DIRECTIONS FOR THIS TASK.
Take the data below and extract the lines from the one with "collapse false source = Some r0 ->" to the one with "intros Ea Hr0.", inclusive, exactly as written.

"""

(** What [parseJson] returns for an array or an object: the object, or
    the first element of the array. *)
Lemma parsed_collapse (source : jtext) (r0 : tree) :
  atom_of source = None ->
  collapse false source = Some r0 ->
  parsed source
  = Ok (Some match r0 with
             | TArr (first :: _) => first
             | TArr [] => TUndefined
             | _ => r0
             end).
Proof.
  intros Ea Hr0.
  destruct (run_container source r0 Ea Hr0)
    as (st & cur & Erun & Hroot & Hv & Hh & Hnd & Herase).
  unfold parsed, parseJson.
  destruct source as [| | | |items|members]; try discriminate;
    rewrite Erun; cbn [bind]; rewrite Hroot, (holds_top _ _ Hv Hh);
    (destruct cur as [a|l lts|l lms]; [destruct a; discriminate | |]);
    cbn [erase] in Herase; subst r0; cbn [cell bind fst snd].
  - destruct lts as [|x lts]; cbn [map nth]; [reflexivity|]. do 2 f_equal.
    apply (holds_parts _ _ Hv) in Hh. destruct Hh as [_ Hall]. cbn [parts] in Hall.
    inversion Hall as [|? ? Hx _]; subst.
    rewrite (locs_parts _ Hv) in Hnd. cbn [parts flat_map] in Hnd.
    inversion Hnd as [|? ? _ Hrest]; subst.
    apply tree_of_holds; [exact Hx|]. now apply NoDup_app_remove_r in Hrest.
  - cbn [collapse] in Hr0.
    destruct (N.of_nat (List.length items) <? array_limit)%N; [|discriminate].
    destruct (collapse_items (collapse false) items); discriminate.
  - destruct members as [|m members]; [discriminate|]. cbn [collapse] in Hr0.
    destruct (collapse_members false collapse (m :: members) []); discriminate.
  - f_equal. apply (tree_of_holds _ (LObj l lms) Hh Hnd).
Qed.


(** [{"a":1,"a":2,"b":{"c":3}}] is read to [{"a":2,"b":null}]: the marker
    the second [a] left is met by the object of [b], which is merged into
    the number and lost. *)
Lemma duplicate_scalar_drops_next_container :
  parsed ex_stale_marker
  = Ok (Some (plain (JObject [(lit "a", num 2); (lit "b", JNull)]))).
Proof. vm_compute. reflexivity. Qed.



(** *** Texts without repeated keys *)

Import JsonMoreSpec.

Lemma distinct_NoDup (keys : list str) : distinct keys = true -> NoDup keys.
Proof.
  induction keys as [|k keys IH]; [constructor|]. cbn [distinct].
  intros H. apply andb_prop in H. destruct H as [Hk Hrest].
  constructor; [|now apply IH]. intros Hin.
  apply Bool.negb_true_iff in Hk.
  assert (Hex : existsb (str_eqb k) keys = true).
  { apply existsb_exists. exists k. split; [exact Hin | apply str_eqb_refl]. }
  congruence.
Qed.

"""

EXERCISE SOLUTION.
  collapse false source = Some r0 ->
  parsed source
  = Ok (Some match r0 with
             | TArr (first :: _) => first
             | TArr [] => TUndefined
             | _ => r0
             end).
Proof.
  intros Ea Hr0.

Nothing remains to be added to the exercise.